Boarding pass-a palooza, a suggestion of terrorism, and track records

Since the announcement of Christopher Soghoian’s fake Northwest Airlines boarding pass generator, someone talking with Soghoian via instant message says that Soghoian was visited by the FBI. Wired reports Rep. Ed Markey (D-MA) has called for Soghoian’s arrest. ABC News quotes a statement from Markey:

The Bush administration must immediately act to investigate, apprehend those responsible, shut down the website, and warn airlines and aviation security officials to be on the look-out for fraudsters or terrorists trying to use fake boarding passes in an attempt to cheat their way through security and onto a plane.

According to Boing Boing:

Calls and emails I made to the 24-year-old computer science student after learning of the reported FBI visit were not returned. An iChat transcript provided to BoingBoing shows Soghoian claimed the FBI was at his door between 345 and 350pm PST. He stopped responding to incoming IM messages at that time, and has not responded to other incoming messages since.

FBI special agent Wendy Osborne declined to confirm whether Soghoian had been visited or if an investigation was taking place, citing FBI policy, but said “We will confirm that he has not been arrested.”

Soghoian’s fake boarding pass generator has been taken offline.

Taking the site offline for exposing the weakness of pseudo-security reminds me of what happened between the ORBZ & George J. Strand, City Manager of Battle Creek, Michigan. Strand’s office’s shameful display deprived the net of a useful resource—ORBZ—which identified email servers that pass on email for anyone, no authentication required. These servers are known as “open relays” and spammers use them to hide there true location. When I get some more time, I’ll move the essays there to this blog for easier indexing.
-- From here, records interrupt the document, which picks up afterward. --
Lemma settlement_executes_interactions_witness :
  exists x j, c = Ok x /\ main x = [j; unwrap withdraw 1980 7].
Proof.
  destruct c as [x| |] eqn:Hc; [|vm_compute in Hc; discriminate..].
  destruct (settlement_executes_interactions swap withdraw s [] p Disable true 7 x Hc) as (l & Hl & Hm & _).
  apply Forall2_cons_inv_l in Hl as (j & js & _ & Hnil & Hjs). apply Forall2_nil_inv_l in Hnil. subst js l.
  exists x, j. split; [reflexivity|exact Hm].
Defined.

Lemma slippage_bounded_witness :
  exists mi eo,
    Slippage.apply_to (Slippage.mkParameters tenth (Some (10 ^ 15)) None {[1 := 10 ^ 17]})
      (Slippage.mkInteraction (mkAsset (10 ^ 18) 1) (mkAsset 5 2)) = Ok (mi, eo) /\
    (amount mi - 10 ^ 18) * 10 ^ 17 <= 10 ^ 15 * BASE.
Proof.
  set (q := Slippage.mkParameters _ _ _ _). set (io := Slippage.mkInteraction _ _).
  destruct (Slippage.apply_to q io) as [[mi eo]| |] eqn:H; [|vm_compute in H; discriminate..].
  exists mi, eo. split; [reflexivity|].
  destruct (slippage_bounded q io mi eo) as (_ & _ & _ & Hcap).
  - closed.
  - closed.
  - intros t pr Hp. unfold q in Hp. cbn [Slippage.prices] in Hp.
    apply lookup_singleton_Some in Hp as [_ <-]. reflexivity.
  - intros x [Hx|Hx]; [discriminate Hx|]. injection Hx as <-. split; closed.
  - closed.
  - exact H.
  - destruct (Hcap (10 ^ 17) eq_refl) as (r & _ & Hle). unfold q in Hle. cbn [Slippage.min Slippage.max default from_option Datatypes.id] in Hle.
    change (amount (Slippage.input io)) with (10 ^ 18) in Hle. unfold BASE in *. lia.
Defined.
End witnesses.
(* ===== verification/OrderQuoting.v ===== *)
(** Quotes: crates/shared/src/order_quoting.rs and fee.rs, with the requests of
    crates/model/src/quote.rs and the store of crates/orderbook/src/database and
    crates/database/src/quotes.rs.

    The estimators of gas, prices and native prices and the fetcher of balances
    answer through parameters; a point in time is its number of seconds. The
    lossy conversion [U256::from_f64_lossy] is a parameter. *)
From Stdlib Require Import ZArith Lia String.
From stdpp Require Import prelude gmap numbers.
From S2P Require Import Prelude U256 Bytes Floats ModelOrder.

Open Scope Z_scope.
Open Scope rust_scope.
Import ModelSignature ModelOrder.

(** * crates/model/src/quote.rs and time.rs *)
Module QuoteModel.
Inductive QuoteSigningScheme : Type :=
| QEip712
| QEthSign
| QEip1271 (onchain_order : bool) (verification_gas_limit : Z)
| QPreSign (onchain_order : bool).
Definition additional_gas_amount (self : QuoteSigningScheme) : Z :=
  match self with QEip1271 _ verification_gas_limit => verification_gas_limit | _ => 0 end.
Definition default_verification_gas_limit : Z := 27000.
Definition new_eip1271_with_default_gas (onchain_order : bool) : QuoteSigningScheme :=
  QEip1271 onchain_order default_verification_gas_limit.
Definition signing_scheme_of (scheme : QuoteSigningScheme) : SigningScheme :=
  match scheme with
  | QEip712 => SEip712
  | QEip1271 _ _ => SEip1271
  | QPreSign _ => SPreSign
  | QEthSign => SEthSign
  end.
(** [TryFrom<QuoteSigningDeserializationData>] *)
Inductive DeserializationError : Type := EcdsaCannotBeOnchain | OnlyEip1271HasGasLimit.
Definition quote_signing_scheme (signing_scheme : SigningScheme) (onchain_order : bool)
    (verification_gas_limit : option Z) : res DeserializationError QuoteSigningScheme :=
  match signing_scheme, onchain_order, verification_gas_limit with
  | SEip712, true, None | SEthSign, true, None => Err EcdsaCannotBeOnchain
  | SEip712, false, None => Ok QEip712
  | SEthSign, false, None => Ok QEthSign
  | SEip1271, _, limit => Ok (QEip1271 onchain_order (default default_verification_gas_limit limit))
  | SPreSign, _, None => Ok (QPreSign onchain_order)
  | _, _, Some _ => Err OnlyEip1271HasGasLimit
  end.

(** The amounts are [NonZeroU256]. *)
Inductive SellAmount : Type := BeforeFee (value : Z) | AfterFee (value : Z).
Inductive OrderQuoteSide : Type := SideSell (sell_amount : SellAmount) | SideBuy (buy_amount_after_fee : Z).
Inductive Validity : Type := To (valid_to : Z) | For (valid_for : Z).
Definition U32_MAX : Z := 2 ^ 32 - 1.
(** [now] is that of [time::now_in_epoch_seconds]. *)
Definition actual_valid_to (now : Z) (self : Validity) : Z :=
  match self with To valid_to => valid_to | For valid_for => Z.min (now + valid_for) U32_MAX end.
(** [time::timestamp_after_duration]; a duration is its whole seconds. *)
Definition timestamp_after_duration (timestamp duration : Z) : Z :=
  Z.min (timestamp + Z.min duration U32_MAX) U32_MAX.
End QuoteModel.
Import QuoteModel.
(** The addresses without a cached status, and those that are cached as banned. *)
Definition read_cache (cache : C) (now : Z) (need_lookup : list Z) : C * list Z * gset Z :=
  foldl (fun '(cache, missing, banned) address =>
      match cache_get cache now address with
      | (cache, Some is_banned) => (cache, missing, if is_banned : bool then {[address]} ∪ banned else banned)
      | (cache, None) => (cache, missing ++ [address], banned)
      end) (cache, [], ∅) need_lookup.
Definition fill_cache (fetch : Z -> res unit bool) (cache : C) (now : Z) (missing : list Z) : C * gset Z :=
  foldl (fun '(cache, banned) address =>
      match fetch address with
      | Ok is_banned => (cache_set cache now address is_banned, if is_banned : bool then {[address]} ∪ banned else banned)
      | _ => (cache, banned)
      end) (cache, ∅) missing.
Definition banned (self : Users) (cache : C) (now : Z) (addresses : list Z) : C * gset Z :=
  let listed : gset Z := list_to_set addresses ∩ banned_list self in
  let need_lookup : gset Z := list_to_set addresses ∖ banned_list self in
  match onchain self with
  | None => (cache, listed)
  | Some fetch =>
      let '(cache, missing, cached) := read_cache cache now (elements need_lookup) in
      let '(cache, fetched) := fill_cache fetch cache now missing in
      (cache, listed ∪ cached ∪ fetched)
  end.
End users.
End Banned.

(** * order_validation.rs *)
Module OrderValidation.
Import AppData.
Inductive OrderValidToError : Type := Insufficient | Excessive.
Inductive PartialValidationError : Type :=
| Forbidden
| ValidTo (e : OrderValidToError)
| InvalidNativeSellToken
| SameBuyAndSellToken
| UnsupportedBuyTokenDestination (destination : BuyTokenDestination)
| UnsupportedSellTokenSource (source : SellTokenSource)
| UnsupportedOrderType
| UnsupportedToken (token : Z) (reason : string)
| PartialOther.
Inductive AppDataValidationError : Type :=
| Mismatch (provided actual : list byte)
| AppDataInvalid.
Inductive ValidationError : Type :=
| Partial (e : PartialValidationError)
| AppData (e : AppDataValidationError)
| QuoteNotFound
| InvalidQuote
| PriceForQuote (e : PriceEstimation.PriceEstimationError)
| NonZeroFee
| InsufficientBalance
| InsufficientAllowance
| InvalidSignature
| SellAmountOverflow
| TransferSimulationFailed
| MissingFrom
| AppdataFromMismatch (from app_data_signer : Z)
| WrongOwner (recovered : Recovered)
| InvalidEip1271Signature (hash : list byte)
| ZeroAmount
| IncompatibleSigningScheme
| TooManyLimitOrders
| TooMuchGas
| QuoteNotVerified
| Other.

Definition onchain_order_placement_error_from (error : ValidationError) : OnchainOrderPlacementError :=
  match error with
  | QuoteNotFound => PlacementQuoteNotFound
  | Partial _ => PreValidationError
  | InvalidQuote => PlacementInvalidQuote
  | NonZeroFee => PlacementNonZeroFee
  | _ => PlacementOther
  end.
Definition from_verification_error (err : OrderCreation.VerificationError) : ValidationError :=
  match err with
  | OrderCreation.UnableToRecoverSigner => InvalidSignature
  | OrderCreation.UnexpectedSigner recovered => WrongOwner recovered
  | OrderCreation.MissingFrom => MissingFrom
  | OrderCreation.AppdataFromMismatch from app_data_signer => AppdataFromMismatch from app_data_signer
  end.
Definition from_find_error (err : OrderQuoting.FindQuoteError) : ValidationError :=
  match err with
  | OrderQuoting.NotFound _ => QuoteNotFound
  | OrderQuoting.ParameterMismatch _ | OrderQuoting.Expired _ => InvalidQuote
  | OrderQuoting.FindOther => Other
  end.
Definition from_calculate_error (err : OrderQuoting.CalculateQuoteError) : ValidationError :=
  match err with
  | OrderQuoting.Price (PriceEstimation.UnsupportedToken token reason) => Partial (UnsupportedToken token reason)
  | OrderQuoting.CalculateOther | OrderQuoting.Price PriceEstimation.ProtocolInternal => Other
  | OrderQuoting.Price err => PriceForQuote err
  | OrderQuoting.QuoteNotVerified => QuoteNotVerified
  | OrderQuoting.SellAmountDoesNotCoverFee _ => Other
  end.

Record PreOrderData : Type := mkPreOrderData {
  pre_owner : Z;
  pre_sell_token : Z;
  pre_buy_token : Z;
  pre_receiver : Z;
  pre_valid_to : Z;
  pre_partially_fillable : bool;
  pre_buy_token_balance : BuyTokenDestination;
  pre_sell_token_balance : SellTokenSource;
  pre_signing_scheme : SigningScheme;
  pre_class : OrderClass;
}.
Definition actual_receiver (owner : Z) (order : OrderData) : Z :=
  let receiver := default 0 (receiver order) in if receiver =? 0 then owner else receiver.
Definition from_order_creation (owner : Z) (order : OrderData) (signing_scheme : SigningScheme) : PreOrderData :=
  mkPreOrderData owner (sell_token order) (buy_token order) (actual_receiver owner order) (valid_to order)
    (partially_fillable order) (buy_token_balance order) (sell_token_balance order) signing_scheme
    (if fee_amount order =? 0 then Limit else Market).

(** Durations are whole seconds, [Duration::MAX] the largest [u64]. *)
Definition DURATION_MAX : Z := 2 ^ 64 - 1.
Record OrderValidPeriodConfiguration : Type := mkOrderValidPeriodConfiguration {
  min : Z;
  max_market : Z;
  max_limit : Z;
}.
Definition any : OrderValidPeriodConfiguration := mkOrderValidPeriodConfiguration 0 DURATION_MAX DURATION_MAX.
Definition max (self : OrderValidPeriodConfiguration) (order : PreOrderData) : Z :=
  match pre_signing_scheme order with
  | SPreSign => DURATION_MAX
  | _ =>
      match pre_class order with
      | Market => max_market self
      | Limit => max_limit self
      | Liquidity => DURATION_MAX
      end
  end.
Definition validate_period (self : OrderValidPeriodConfiguration) (now : Z) (order : PreOrderData)
  : res OrderValidToError unit :=
  if pre_valid_to order <? QuoteModel.timestamp_after_duration now (min self) then Err Insufficient
  else if QuoteModel.timestamp_after_duration now (max self order) <? pre_valid_to order then Err Excessive
  else Ok tt.
Definition has_same_buy_and_sell_token (order : PreOrderData) (native_token : Z) : bool :=
  (pre_sell_token order =? pre_buy_token order)
  || ((pre_sell_token order =? native_token) && (pre_buy_token order =? BUY_ETH_ADDRESS)).

Record Amounts : Type := mkAmounts { sell : Z; buy : Z; fee : Z }.
(** A product that overflows or a rate that cannot be computed counts as
    outside; the sum of a quote's sell amount and fee panics. *)
Definition is_order_outside_market_price {E} (order quote : Amounts) (kind : OrderKind) : res E bool :=
  match kind with
  | Buy =>
      let* total := u_add (sell quote) (fee quote) in
      Ok (sell order * buy quote <? total * buy order)
  | Sell =>
      Ok (default true
        (product ← checked_mul (fee quote) (buy quote);
         fee_in_buy ← checked_div product (sell quote);
         quote_buy ← checked_sub (buy quote) fee_in_buy;
         Some (sell order * quote_buy <? sell quote * buy order)))
  end.
Definition convert_signing_scheme_into_quote_signing_scheme (scheme : SigningScheme) (order_placement_via_api : bool)
    (verification_gas_limit : Z) : res ValidationError QuoteModel.QuoteSigningScheme :=
  match order_placement_via_api, scheme with
  | true, SEip712 => Ok QuoteModel.QEip712
  | true, SEthSign => Ok QuoteModel.QEthSign
  | false, SEip712 | false, SEthSign => Err IncompatibleSigningScheme
  | _, SPreSign => Ok (QuoteModel.QPreSign (negb order_placement_via_api))
  | _, SEip1271 => Ok (QuoteModel.QEip1271 (negb order_placement_via_api) verification_gas_limit)
  end.

(** The services; the addresses of the contracts and the limits are fields of
    [OrderValidator]. *)
Inductive TokenQuality : Type := Good | Bad (reason : string).
Inductive TransferSimulationError : Type :=
| TransferInsufficientAllowance
| TransferInsufficientBalance
| TransferFailed
| TransferOther.
Inductive SignatureValidationError : Type := SignatureInvalid | SignatureOther.
Record SignatureCheck : Type := mkSignatureCheck {
  check_signer : Z;
  check_hash : list byte;
  check_signature : list byte;
  check_interactions : list InteractionData;
}.
Record OrderValidator : Type := mkOrderValidator {
  native_token : Z;
  banned_users : Banned.Users;
  validity_configuration : OrderValidPeriodConfiguration;
  eip1271_skip_creation_validation : bool;
  bad_token_detector : Z -> res unit TokenQuality;
  hooks_trampoline : Z;
  execute : list (Z * list byte * Z) -> list byte;
  can_transfer : BalanceQuery -> Z -> res TransferSimulationError unit;
  signature_validator : SignatureCheck -> res SignatureValidationError Z;
  limit_order_counter : Z -> res unit Z;
  max_limit_orders_per_user : Z;
  app_data_size_limit : Z;
  max_gas_per_order : Z;
}.

Record OrderAppData : Type := mkOrderAppData { inner : ValidatedAppData; app_data_interactions : Interactions }.
Definition custom_interactions (self : OrderValidator) (hooks : Hooks) : Interactions :=
  let to_interactions (hooks : list Hook) :=
    match hooks with
    | [] => []
    | _ =>
        [mkInteractionData (hooks_trampoline self) 0
           (execute self (map (fun hook => (hook_target hook, hook_call_data hook, hook_gas_limit hook)) hooks))]
    end in
  mkInteractions (to_interactions (hooks_pre hooks)) (to_interactions (hooks_post hooks)).
Definition check_max_limit_orders (self : OrderValidator) (owner : Z) : res ValidationError unit :=
  let* num_limit_orders := map_err (fun _ => Other) (limit_order_counter self owner) in
  if max_limit_orders_per_user self <=? num_limit_orders then Err TooManyLimitOrders else Ok tt.

(** The tokens are tested in turn. *)
Fixpoint detect_all (self : OrderValidator) (tokens : list Z) : res PartialValidationError unit :=
  match tokens with
  | [] => Ok tt
  | token :: tokens =>
      let* quality := map_err (fun _ => PartialOther) (bad_token_detector self token) in
      match quality with
      | Bad reason => Err (UnsupportedToken token reason)
      | Good => detect_all self tokens
      end
  end.
(** The rules that come after the test for banned users. *)
Definition partial_rules (self : OrderValidator) (now : Z) (order : PreOrderData) : res PartialValidationError unit :=
  if bool_decide (pre_class order = Market) && pre_partially_fillable order then Err UnsupportedOrderType
  else if bool_decide (pre_buy_token_balance order <> BuyErc20)
  then Err (UnsupportedBuyTokenDestination (pre_buy_token_balance order))
  else if bool_decide (pre_sell_token_balance order = SellInternal)
  then Err (UnsupportedSellTokenSource (pre_sell_token_balance order))
  else
    let* _ := map_err ValidTo (validate_period (validity_configuration self) now order) in
    if has_same_buy_and_sell_token order (native_token self) then Err SameBuyAndSellToken
    else if pre_sell_token order =? BUY_ETH_ADDRESS then Err InvalidNativeSellToken
    else detect_all self [pre_sell_token order; pre_buy_token order].
Definition partial_validate {C : Type} `{Banned.TimedCache C} (self : OrderValidator) (now : Z)
    (order : PreOrderData) : st C PartialValidationError unit := fun cache =>
  let '(cache, banned) := Banned.banned (banned_users self) cache now [pre_receiver order; pre_owner order] in
  (cache, if bool_decide (banned = ∅) then partial_rules self now order else Err Forbidden).
(* ===== verification/OrderStore.v ===== *)
(** The tables of orders and their queries: crates/database/src/orders.rs,
    order_events.rs and app_data.rs, with the order store of
    crates/orderbook/src/database/orders.rs and the conversions of
    crates/shared/src/db_order_conversions.rs.

    The tables are finite maps and lists, a query is a function of them, and a
    transaction gives the new tables or, as it is rolled back, an error and no
    tables. A [BigDecimal] is the integer it holds, the enums of the database
    are those of the model, and a time is a number of seconds. What other
    services write (trades, invalidations, presignatures, the data of onchain
    orders) are tables as well. *)
From Stdlib Require Import ZArith Lia String.
From stdpp Require Import prelude gmap numbers sorting.
From S2P Require Import Prelude U256 Bytes Floats ModelOrder OrderQuoting OrderValidation.

Open Scope Z_scope.
Open Scope rust_scope.
Import ModelSignature ModelOrder.

(** * crates/database *)
Module Database.
Inductive OrderEventLabel : Type :=
| Created | Ready | Filtered | Invalid | Executing | Considered | Traded | EventCancelled.
#[export] Instance OrderEventLabel_eq_dec : EqDecision OrderEventLabel.
Proof. solve_decision. Defined.
Record OrderEvent : Type := mkOrderEvent { event_order : Z; timestamp : Z; label : OrderEventLabel }.

(** A row of the table of orders; the key is the uid. *)
Record OrderRow : Type := mkOrderRow {
  row_owner : Z;
  creation_timestamp : Z;
  row_sell_token : Z;
  row_buy_token : Z;
  row_receiver : option Z;
  row_sell_amount : Z;
  row_buy_amount : Z;
  row_valid_to : Z;
  row_app_data : list byte;
  row_fee_amount : Z;
  row_kind : OrderKind;
  row_partially_fillable : bool;
  row_signature : list byte;
  row_signing_scheme : SigningScheme;
  row_settlement_contract : Z;
  row_sell_token_balance : SellTokenSource;
  row_buy_token_balance : BuyTokenDestination;
  row_full_fee_amount : Z;
  cancellation_timestamp : option Z;
  row_class : OrderClass;
}.
Inductive ExecutionTime : Type := Pre | Post.
#[export] Instance ExecutionTime_eq_dec : EqDecision ExecutionTime.
Proof. solve_decision. Defined.
Record InteractionRow : Type := mkInteractionRow {
  interaction_target : Z;
  interaction_value : Z;
  interaction_data : list byte;
  index : Z;
  execution : ExecutionTime;
}.
Record QuoteRow : Type := mkQuoteRow {
  quote_gas_amount : F64.f64;
  quote_gas_price : F64.f64;
  quote_sell_token_price : F64.f64;
  quote_sell_amount : Z;
  quote_buy_amount : Z;
  quote_row_solver : Z;
}.
(** Where a log is in the chain: its block number and its index there. *)
Abbreviation EventIndex := (Z * Z)%type.
Record TradeRow : Type := mkTradeRow { trade_order : Z; trade_buy : Z; trade_sell : Z; trade_fee : Z }.
Record PresignatureRow : Type := mkPresignatureRow { presigner : Z; presigned : Z; signed : bool }.
Record SettlementRow : Type := mkSettlementRow { settlement_solver : Z; tx_hash : Z; auction_id : option Z }.
Record Observation : Type := mkObservation { gas_used : Z; effective_gas_price : Z; observed_surplus : Z; observed_fee : Z }.
Record OnchainOrderPlacementRow : Type := mkPlacementRow {
  placement_sender : Z;
  placement_error : option OnchainOrderPlacementError;
  is_reorged : bool;
  placed_at : EventIndex;
}.

(** The tables that are filled from the chain: the logs of the settlement
    contract by their place, what is known of settlements, and the orders
    that are placed on chain. *)
Record Indexed : Type := mkIndexed {
  trades : gmap EventIndex TradeRow;
  invalidations : gmap EventIndex Z;
  presignature_events : gmap EventIndex PresignatureRow;
  settlements : gmap EventIndex SettlementRow;
  settlement_observations : gmap EventIndex Observation;
  order_execution : gmap (Z * Z) (option Z * Z);
  onchain_placed_orders : gmap Z OnchainOrderPlacementRow;
  onchain_order_invalidations : gmap Z EventIndex;
  ethflow_orders : gmap Z Z;
  ethflow_refunds : gmap Z (Z * Z);
}.
(** The tables. *)
Record Db : Type := mkDb {
  orders : gmap Z OrderRow;
  interaction_rows : list (Z * InteractionRow);
  order_quotes : gmap Z QuoteRow;
  order_events : list OrderEvent;
  app_data_rows : gmap (list byte) (list byte);
  indexed : Indexed;
}.
Definition set_orders (db : Db) (t : gmap Z OrderRow) : Db :=
  mkDb t (interaction_rows db) (order_quotes db) (order_events db) (app_data_rows db) (indexed db).
Definition set_interaction_rows (db : Db) (t : list (Z * InteractionRow)) : Db :=
  mkDb (orders db) t (order_quotes db) (order_events db) (app_data_rows db) (indexed db).
Definition set_order_quotes (db : Db) (t : gmap Z QuoteRow) : Db :=
  mkDb (orders db) (interaction_rows db) t (order_events db) (app_data_rows db) (indexed db).
Definition set_order_events (db : Db) (t : list OrderEvent) : Db :=
  mkDb (orders db) (interaction_rows db) (order_quotes db) t (app_data_rows db) (indexed db).
Definition set_app_data_rows (db : Db) (t : gmap (list byte) (list byte)) : Db :=
  mkDb (orders db) (interaction_rows db) (order_quotes db) (order_events db) t (indexed db).
Definition set_indexed (db : Db) (t : Indexed) : Db :=
  mkDb (orders db) (interaction_rows db) (order_quotes db) (order_events db) (app_data_rows db) t.

(** ** order_events.rs: the event is inserted unless the latest one of the order
    has its label; of events at the same time the last one counts. *)
Definition later (best : option OrderEvent) (event : OrderEvent) : option OrderEvent :=
  match best with
  | Some b => if timestamp event <? timestamp b then best else Some event
  | None => Some event
  end.
Definition get_latest (db : Db) (uid : Z) : option OrderEvent :=
  foldl later None (filter (fun event => event_order event = uid) (order_events db)).
Definition insert_order_event (db : Db) (event : OrderEvent) : Db :=
  match get_latest db (event_order event) with
  | Some latest =>
      if decide (label latest = label event) then db else set_order_events db (order_events db ++ [event])
  | None => set_order_events db (order_events db ++ [event])
  end.
Definition delete_order_events_before (db : Db) (before : Z) : Db :=
  set_order_events db (filter (fun event => ~ timestamp event < before) (order_events db)).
And what to make of Markey’s linking this site to terrorism? As the site used to say, remember that the 9/11 hijackers didn’t need fake passes to get onboard. Yes, let’s all be on the lookout for the new phantom enemy: the “terrorists”. The US government is busy selling the public lies about how the US’s way of life is under threat from without and within. Both Democrats and Republicans do a horrible job of identifying terrorists (let alone owning up to how there’s no definition for the term that doesn’t also include what the US does). Just ask the Buffalo Six (also known as the Lackawanna Six), The Detroit Sleeper Cell, The Portland Seven Sleeper Cell, or ask about the other “terrorist” operations going on in mythical elaborate cave installations which Defense Secretary Donald Rumsfeld said “there’s not one of those, there are many of those” when he was on NBC’s “Meet the Press”. Rumsfeld was building on the propaganda spread initially by the London Times on November 27th, 2001. Following the publication of that diagram, the US bombed the mountains of Tora Bora and found no underground bunker system, no secret fortresses, nothing that even comes close to the installation Rumsfeld said were numerous.

If you need a refresher on how successful selling fear is, watch “The Power of Nightmares” (DVD, smaller files); the summary of these events and related discussion starts around 20 minutes into chapter 3. If you watch the series from the beginning, you’ll come to better understand the origins of the ideology behind the modern-day pursuit of “terrorist sleeper cells”, you’ll hear a lucid challenge to the existence of Al Queda as a group one can join—Al Queda didn’t exist before September 11, 2001 and wasn’t mentioned by Osama bin Laden until after the plane crashes. My main objection to this series is that it promised to discuss who benefits from motivating by fear but it leaves out some important actors in that regard. I think another chapter could go on to discuss weapons manufacturers and intermediary corporations that ostensibly arrange food, armor, lodgings, and the like for soldiers.